Машина с тонированными стеклами медленно проехала мимо. Светлые «Жигули» девятой модели. Когда Люба обернулась, она увидела, как метров через сто машина стала разворачиваться, потом так же медленно поехала обратно. С Марьей Гавриловной они расстались у мясных рядов. Второй раз Люба заметила «Жигули» возле рынка. Пока ходила между рядов, выбирая овощи и фрукты, машина стояла на обочине, и из нее никто не выходил. Но когда Люба двинулась в сторону сбербанка, вдруг тронулась и поехала в том же направлении.
Она шарахнулась обратно, к входу на рынок. Хотела затеряться в толпе. Задела женщину, которая начала громко ругаться, уронила один из пакетов. Тот разорвался. Пока подбирала его содержимое, по сторонам не смотрела, а когда подняла голову, бежевые «Жигули» -девятка стояли рядом. Разглядеть лицо человека за тонированными стеклами было невозможно. Люба не выдержала, подошла, постучала в стекло:
— Послушайте, что вам надо?
Такое ощущение, что там, в салоне, никого нет. Ни движения, ни звука. Она постучала еще раз:
— Эй!
И вновь никакого ответа. Да есть там кто-нибудь? Люба даже за ручку дверцы подергала. Заперто изнутри.
Оглянулась по сторонам: милицию позвать? Он явно не хочет общаться. И дожидаться, пока она позовет кого-нибудь на помощь, не станет тоже. Что делать? Люба пошла по тротуару в сторону дома, стараясь вновь не уронить пакеты. Руки у нее слегка дрожали. «Жигули» тоже тронулись с места. Пока они просто ехали медленно в шаге от нее, но ей почему-то казалось, что в любой момент машина может свернуть и, резко прибавив скорость, сбить ее. Может, просто пугает?

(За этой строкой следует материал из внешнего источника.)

Section Tasks.
Context {Value : Type} `{ClientCodec Value, ServerCodec Value}.
Context (config : SecurityConfig).
Notation Message := (ServerMessage Value).
Notation net := (net (Value := Value)).

(** Where [handle_socket] is: sending the initial messages and then the
    broadcasts of the registration, in its loop, about to send what
    [forward_signal] answered, past the loop, or sending the broadcasts of
    [unregister]. *)
Inductive phase : Type :=
| Starting (initial : list Message) (joined : list (ClientHandle * Message))
| Looping
| Routing (peer : ClientHandle) (message : Message)
| Refusing (message : Message)
| Ending
| Closing (gone : list (ClientHandle * Message)).

(** [connections] holds those that are registered. *)
Record tasks := Tasks { net_of : net; phases : gmap nat phase }.

Definition to_phase (t : tasks) (n : nat) (w : net) (ph : phase) : tasks :=
  Tasks w (<[n := ph]> (phases t)).

Definition spawn (t : tasks) (now : Z) (room_handle : string) (role : ClientRole)
    (client_alias : option string) : option tasks :=
  let w := net_of t in
  let n := next_connection w in
  match register config (shared w) now room_handle role client_alias (Handle n n) with
  | None => None
  | Some (i, Err _) =>
    Some (Tasks (Net i (connections w) (queues w) (penalties w) (S n)) (phases t))
  | Some (i, Ok registration) =>
    let c := Connection room_handle role (client_id registration) now in
    Some (to_phase t n (Net i (<[n := c]> (connections w)) (<[n := []]> (queues w)) (penalties w) (S n))
            (Starting (initial_messages registration) (broadcasts registration)))
  end.

(** The task goes on with what it is at. *)
Definition advance (t : tasks) (now : Z) (n : nat) : tasks :=
  let w := net_of t in
  match phases t !! n with
  | Some (Starting (m :: initial) joined) =>
    let '(w, sent) := enqueue_local_message w (Handle n n) m in
    to_phase t n w (Starting (if sent then initial else []) joined)
  | Some (Starting [] ((peer, m) :: joined)) =>
    to_phase t n (enqueue_remote_message w peer m) (Starting [] joined)
  | Some (Starting [] []) =>
    match connections w !! n with
    | Some c => to_phase t n (touch_connection w now n c) Looping
    | None => t
    end
  | Some (Routing peer m) => to_phase t n (enqueue_remote_message w peer m) Looping
  | Some (Refusing m) =>
    let '(w, sent) := enqueue_local_message w (Handle n n) m in
    to_phase t n w (if sent then Looping else Ending)
  | Some Ending =>
    match connections w !! n with
    | Some c =>
      let '(i, gone) := unregister config (shared w) now (conn_room c) (conn_role c) (conn_id c) in
      to_phase t n (Net i (delete n (connections w)) (queues w) (penalties w) (next_connection w))
        (Closing gone)
    | None => t
    end
  | Some (Closing ((peer, m) :: gone)) => to_phase t n (enqueue_remote_message w peer m) (Closing gone)
  | Some (Closing []) =>
    Tasks (Net (shared w) (connections w) (delete n (queues w)) (penalties w) (next_connection w))
      (delete n (phases t))
  | Some Looping | None => t
  end.

(** One [select!], up to the send that follows [forward_signal]. *)
Definition select (t : tasks) (now : Z) (n : nat) (e : conn_event) : tasks :=
  let w := net_of t in
  match phases t !! n, connections w !! n with
  | Some Looping, Some c =>
    let turn :=
      let '(w, go_on) := select_event config w now n c e in
      to_phase t n w (if go_on then Looping else Ending) in
    match e with
    | Inbound (WsText text) =>
      match parse_client_message text with
      | Ok (ClientSignal peer_id payload) =>
        let w := touch_connection w now n c in
        match forward_signal config (shared w) now (conn_room c) (conn_id c) peer_id payload with
        | (i, Ok (peer, message)) => to_phase t n (set_shared w i) (Routing peer message)
        | (i, Err message) => to_phase t n (set_shared w i) (Refusing (ServerError message))
        end
      | _ => turn
      end
    | _ => turn
    end
  | _, _ => t
  end.

Inductive task_op : Type :=
| Spawn (room_handle : string) (role : ClientRole) (client_alias : option string)
| Advance (n : nat)
| Select (n : nat) (e : conn_event)
| Handshake (o : op Value).

Definition task_step (t : tasks) (now : Z) (o : task_op) : option tasks :=
  match o with
  | Spawn room role alias => spawn t now room role alias
  | Advance n => Some (advance t now n)
  | Select n e => Some (select t now n e)
  | Handshake o =>
    if is_handshake_op o
    then (fun i => Tasks (set_shared (net_of t) i) (phases t)) <$> step config (shared (net_of t)) now o
    else Some t
  end.

Definition task_run (t : tasks) (ops : list (Z * task_op)) : option tasks :=
  run_steps (fun t x => task_step t x.1 x.2) t ops.

Definition tasks_new : tasks := Tasks net_new ∅.

(** ** The invariant *)

Definition registered (ph : phase) : bool := match ph with Closing _ => false | _ => true end.

(** The members are the registered connections; each task has its queue until
    it ends, and is registered until it has left; queues are bounded. *)
Definition tasks_ok (t : tasks) : Prop :=
  let w := net_of t in
  bounded w ∧ dom (queues w) = dom (phases t) ∧
  members_ok (shared w) (connections w) (next_connection w) ∧
  (∀ n, is_Some (connections w !! n) ↔ registered <$> phases t !! n = Some true) ∧
  ∀ n, is_Some (phases t !! n) → (n < next_connection w)%nat.

Lemma to_phase_ok t n ph w ph' :
  phases t !! n = Some ph → registered ph' = registered ph → turns (net_of t) w →
  tasks_ok t → tasks_ok (to_phase t n w ph').
Proof.
  intros Hph Hr (Hb & Hq & Hc & Hn & Hm) (Hb0 & Hq0 & Hm0 & Hreg & Hlt).
  unfold tasks_ok. cbn. split_and!; auto.
  - rewrite Hq, Hq0, dom_insert_lookup_L; [done|by eexists].
  - intros k. rewrite <- elem_of_dom, Hc, elem_of_dom, Hreg. destruct (decide (k = n)) as [->|].
    + rewrite lookup_insert_eq, Hph. cbn. by rewrite Hr.
    + by rewrite lookup_insert_ne.
  - intros k Hk. rewrite Hn. apply Hlt. destruct (decide (k = n)) as [->|]; [by eexists|].
    by rewrite lookup_insert_ne in Hk.
Qed.

Lemma task_spawn_ok t now h r alias t' : spawn t now h r alias = Some t' → tasks_ok t → tasks_ok t'.
Proof.
  intros E (Hb & Hq & Hm & Hreg & Hlt). revert E. unfold spawn.
  set (n := next_connection (net_of t)) in *.
  destruct (register _ _ _ _ _ _ _) as [[i [[id initial joined]|e]]|] eqn:E; [..|done]; intros [= <-].
  - unfold tasks_ok. cbn. split_and!.
    + apply map_Forall_insert_2; [cbn; lia|done].
    + by rewrite !dom_insert_L, Hq.
    + by eapply members_ok_register.
    + intros k. destruct (decide (k = n)) as [->|]; [by rewrite !lookup_insert_eq|].
      by rewrite !lookup_insert_ne by done.
    + intros k Hk. destruct (decide (k = n)) as [->|]; [lia|]. rewrite lookup_insert_ne in Hk by done.
      apply Hlt in Hk. fold n in Hk. lia.
  - unfold tasks_ok. cbn. split_and!; try done.
    + apply (members_ok_shared (shared (net_of t))); [by eapply register_refused|].
      destruct Hm as [Hn Hm]. split; [|done]. intros k Hk. apply Hn in Hk. lia.
    + intros k Hk. apply Hlt in Hk. fold n in Hk. lia.
Qed.

Lemma advance_ok t now n : tasks_ok t → tasks_ok (advance t now n).
Proof.
  intros Hok. unfold advance. destruct (phases t !! n) as [ph|] eqn:Hph; [|done].
  assert (∀ m, turns (net_of t) (enqueue_local_message (net_of t) (Handle n n) m).1) as Hl
    by (intros; apply turns_sends, sends_local).
  assert (∀ p m, turns (net_of t) (enqueue_remote_message (net_of t) p m)) as Hr
    by (intros; apply turns_sends, sends_remote).
  destruct ph as [[|m initial] [|[p m'] joined]| |p m|m| |[|[p m] gone]]; try done;
    try (by eapply to_phase_ok); try (specialize (Hl m)).
  - destruct (connections (net_of t) !! n) as [c|] eqn:Hc; [|done].
    eapply to_phase_ok; [done..|by apply turns_touch|done].
  - destruct (enqueue_local_message _ _ _) as [w []]; by eapply to_phase_ok.
  - destruct (enqueue_local_message _ _ _) as [w []]; by eapply to_phase_ok.
  - destruct (enqueue_local_message _ _ _) as [w []]; by eapply to_phase_ok.
  - destruct (connections (net_of t) !! n) as [c|] eqn:Hc; [|done].
    destruct Hok as (Hb & Hq & Hm & Hreg & Hlt).
    pose proof (members_ok_unregister (Value := Value) config _ _ _ now n c Hc Hm) as Hu.
    destruct (unregister _ _ _ _ _ _) as [i gone]. unfold tasks_ok. cbn in *. split_and!; try done.
    + rewrite dom_insert_lookup_L; [done|by eexists].
    + intros k. destruct (decide (k = n)) as [->|].
      * rewrite lookup_delete_eq, lookup_insert_eq. split; [by intros [? ?]|done].
      * by rewrite lookup_delete_ne, lookup_insert_ne.
    + intros k Hk. apply Hlt. destruct (decide (k = n)) as [->|]; [by eexists|].
      by rewrite lookup_insert_ne in Hk.
  - destruct Hok as (Hb & Hq & Hm & Hreg & Hlt). unfold tasks_ok. cbn. split_and!; try done.
    + by apply map_Forall_delete.
    + by rewrite !dom_delete_L, Hq.
    + intros k. destruct (decide (k = n)) as [->|]; [|by rewrite lookup_delete_ne].
      rewrite lookup_delete_eq, Hreg, Hph. done.
    + intros k [x [_ Hk]%lookup_delete_Some]. apply Hlt. by eexists.
Qed.

Lemma select_ok t now n e : tasks_ok t → tasks_ok (select t now n e).
Proof.
  intros Hok. unfold select. destruct (phases t !! n) as [[]|] eqn:Hph; try done.
  destruct (connections (net_of t) !! n) as [c|] eqn:Hc; [|done].
  destruct (select_event_ok config (net_of t) now n c e Hc) as [Hturn _].
  assert (tasks_ok (let '(w, go_on) := select_event config (net_of t) now n c e in
    to_phase t n w (if go_on then Looping else Ending))) as Hturn'.
  { destruct (select_event _ _ _ _ _ _) as [w []]; by eapply to_phase_ok. }
  destruct e as [| |[text| | | |]| |]; try done.
  destruct (parse_client_message text) as [[| | | |peer payload|]|]; try done.
  pose proof (member_signal config (shared (net_of t)) now (conn_room c) (conn_id c) peer payload) as Hs.
  change (shared (touch_connection (net_of t) now n c)) with (shared (net_of t)).
  destruct (forward_signal _ _ _ _ _ _ _) as [i [[p m]|error]]; cbn in Hs;
    (eapply to_phase_ok; [done..| |done]; etrans; [by apply (turns_touch _ now n c)|by apply turns_shared]).
Qed.

Lemma task_step_ok t now o t' : task_step t now o = Some t' → tasks_ok t → tasks_ok t'.
Proof.
  destruct o as [h r alias|n|n e|o]; cbn.
  - apply task_spawn_ok.
  - intros [= <-]. apply advance_ok.
  - intros [= <-]. apply select_ok.
  - destruct (is_handshake_op o) eqn:Eo; [|by intros [= <-]].
    destruct (step config _ now o) as [i|] eqn:E; [|done]. cbn. intros [= <-] (Hb & Hq & Hm & Hreg & Hlt).
    unfold tasks_ok. cbn. split_and!; try done. eapply members_ok_shared; [|done].
    intros. by eapply member_handshake.
Qed.

Lemma tasks_new_ok : tasks_ok tasks_new.
Proof.
  unfold tasks_ok, members_ok. split_and!; cbn.
  - apply map_Forall_empty.
  - done.
  - intros n [? Hn]. by rewrite lookup_empty in Hn.
  - intros h r id hd. unfold member. cbn. split; [by intros (? & ? & _)|by intros (? & ? & ? & _)].
  - intros n. rewrite !lookup_empty. split; [by intros [? ?]|done].
  - intros n [? Hn]. by rewrite lookup_empty in Hn.
Qed.

(** C7. However the tasks interleave, access by access, and with the handshakes
    of others: the members of the rooms are exactly the connections that have
    registered and not yet unregistered, each under the room, role and
    identifier it was given and reachable through its own queue only (so
    nobody stays behind after a disconnect, and expiry drops nobody); and no
    outbound queue ever holds more than its capacity. *)
Theorem members_are_registered (ops : list (Z * task_op)) (t : tasks)
    (Hrun : task_run tasks_new ops = Some t) :
  tasks_ok t.
Proof.
  refine (run_steps_preserve _ tasks_ok _ _ _ _ Hrun tasks_new_ok).
  intros s [now o] s' E. exact (task_step_ok s now o s' E).
Qed.
Definition erase_line (t : Terminal) (params : vte_params) : option Terminal :=
  let row := Nat.min (cursor_row t) (rows t - 1) in
  let col := Nat.min (cursor_col t) (cols t - 1) in
  match param_at params 0 0 with
  | 0 => clear_row_range t row col (cols t) (style t)
  | 1 => clear_row_range t row 0 (col + 1) (style t)
  | 2 => clear_row_range t row 0 (cols t) (style t)
  | _ => Some t
  end%nat.

(** [self.rows as u16]. *)
Definition rows_u16 (t : Terminal) : nat := Z.to_nat (wrap_u16 (Z.of_nat (rows t))).

Definition csi_dispatch (t : Terminal) (params : vte_params) (intermediates : list Z)
    (action : char) : option Terminal :=
  let n := param_count params 1 in
  if decide (action = ch "H" ∨ action = ch "f") then
    let row := (param_at params 0 1 - 1)%nat in
    let col := (param_at params 1 1 - 1)%nat in
    Some (set_cursor t (Nat.min row (rows t - 1)) (Nat.min col (cols t - 1)))
  else if decide (action = ch "A") then Some (set_cursor_row t (cursor_row t - n))
  else if decide (action = ch "B") then
    Some (set_cursor_row t (Nat.min (cursor_row t + n) (rows t - 1)))
  else if decide (action = ch "C") then
    Some (set_cursor_col t (Nat.min (cursor_col t + n) (cols t - 1)))
  else if decide (action = ch "D") then Some (set_cursor_col t (cursor_col t - n))
  else if decide (action = ch "E") then
    Some (set_cursor t (Nat.min (cursor_row t + n) (rows t - 1)) 0)
  else if decide (action = ch "F") then Some (set_cursor t (cursor_row t - n) 0)
  else if decide (action = ch "G") then
    let col := (param_at params 0 1 - 1)%nat in
    Some (set_cursor_col t (Nat.min col (cols t - 1)))
  else if decide (action = ch "d") then
    let row := (param_at params 0 1 - 1)%nat in
    Some (set_cursor_row t (Nat.min row (rows t - 1)))
  else if decide (action = ch "m") then
    Some (set_style t (select_graphic_rendition (style t) params))
  else if decide (action = ch "J") then erase_display t params
  else if decide (action = ch "K") then erase_line t params
  else if decide (action = ch "@") then insert_blank_chars t n
  else if decide (action = ch "P") then delete_chars t n
  else if decide (action = ch "X") then erase_chars t n
  else if decide (action = ch "L") then insert_lines t n
  else if decide (action = ch "M") then delete_lines t n
  else if decide (action = ch "S") then scroll_up_region t (scroll_top t) (scroll_bottom t) n
  else if decide (action = ch "T") then scroll_down_region t (scroll_top t) (scroll_bottom t) n
  else if decide (action = ch "r") then
    let top := (param_at params 0 1 - 1)%nat in
    let bottom := (param_at params 1 (rows_u16 t) - 1)%nat in
    Some (set_scroll_region t top bottom)
  else if decide (action = ch "s") then Some (set_saved_cursor t (cursor_row t, cursor_col t))
  else if decide (action = ch "u") then Some (restore_cursor t)
  else if decide (action = ch "h" ∨ action = ch "l") then
    if decide (ch "?" ∈ intermediates) then
      let set := bool_decide (action = ch "h") in
      run_steps (fun t value => handle_private_mode value set t) t (concat params)
    else Some t
  else Some t.

Definition esc_dispatch (t : Terminal) (intermediates : list Z) (byte : Z) : option Terminal :=
  match intermediates with
  | [] =>
    if decide (byte = ch "7") then Some (set_saved_cursor t (cursor_row t, cursor_col t))
    else if decide (byte = ch "8") then Some (restore_cursor t)
    else if decide (byte = ch "D") then linefeed t
    else if decide (byte = ch "E") then t ← linefeed t; Some (set_cursor_col t 0)
    else if decide (byte = ch "M") then reverse_index t
    else if decide (byte = ch "c") then reset_terminal t
    else Some t
  | _ => Some t
  end.

Definition perform (t : Terminal) (e : vte_event) : option Terminal :=
  match e with
  | Print c => put_char t c
  | Execute byte => execute t byte
  | CsiDispatch params intermediates _ action => csi_dispatch t params intermediates action
  | EscDispatch intermediates _ byte => esc_dispatch t intermediates byte
  | Hook _ _ _ _ | Put _ | Unhook | OscDispatch _ _ => Some t
  end.

(** [Terminal::feed]: the parser is the other half of the emulator's state. *)
Definition feed `{VteParser} (p : vte_state) (t : Terminal) (data : bytes)
    : option (vte_state * Terminal) :=
  let '(p, events) := vte_advance p data in
  t ← run_steps perform t events;
  Some (p, t).

(** ** Lines *)

Record Span := MkSpan {
  span_text : list char;
  span_fg : Color;
  span_bg : option Color;
  span_bold : bool;
  span_italic : bool;
}.

Definition span_default : Span := MkSpan [] WHITE None false false.

Notation Line := (list Span).

Definition option_color_eqb (a b : option Color) : bool :=
  match a, b with
  | Some a, Some b => color_eqb a b
  | None, None => true
  | _, _ => false
  end.

(** The cell's style differs from the span's. *)
Definition span_differs (s : Span) (st : Style) : bool :=
  negb (color_eqb (span_fg s) (fg_color st)) || negb (option_color_eqb (span_bg s) (bg_color st))
  || negb (Bool.eqb (span_bold s) (bold st)) || negb (Bool.eqb (span_italic s) (italic st)).

Definition append_text (s : Span) (text : list char) : Span :=
  MkSpan (span_text s ++ text) (span_fg s) (span_bg s) (span_bold s) (span_italic s).

Definition push_cell (l : Line) (cell : Cell) : Line :=
  if wide_continuation cell then l
  else
    let st := cell_style cell in
    let should_create_new := match last l with None => true | Some s => span_differs s st end in
    let l := if should_create_new
             then l ++ [MkSpan [] (fg_color st) (bg_color st) (bold st) (italic st)] else l in
    match last l with
    | Some s => removelast l ++ [append_text s (cell_text cell)]
    | None => l
    end.

Definition line_of (row : list Cell) : Line :=
  let line := foldl push_cell [] row in
  match line with [] => [span_default] | _ => line end.

Definition lines (t : Terminal) : list Line := line_of <$> buffer t.

End Terminal.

Она не выдержала и пошла быстрее. Почти побежала. Свернула на маленькую улочку, чтобы пройти к своему дому проходными дворами. «Жигули» проехали мимо. Люба немного успокоилась. Но когда она подошла к дому, машина с тонированными стеклами уже стояла там. Из «Жигулей» по-прежнему никто не выходил. Она побежала в подъезд, взлетела на третий этаж так быстро, как только могла, едва справилась с замком и успокоилась, только, захлопнув за собой дверь квартиры. Все. А если он поднимется и позвонит? Нет, он не хочет общаться. Почему, непонятно, но не хочет. Похоже, специально загоняет ее обратно в квартиру. Зачем-то ему это надо.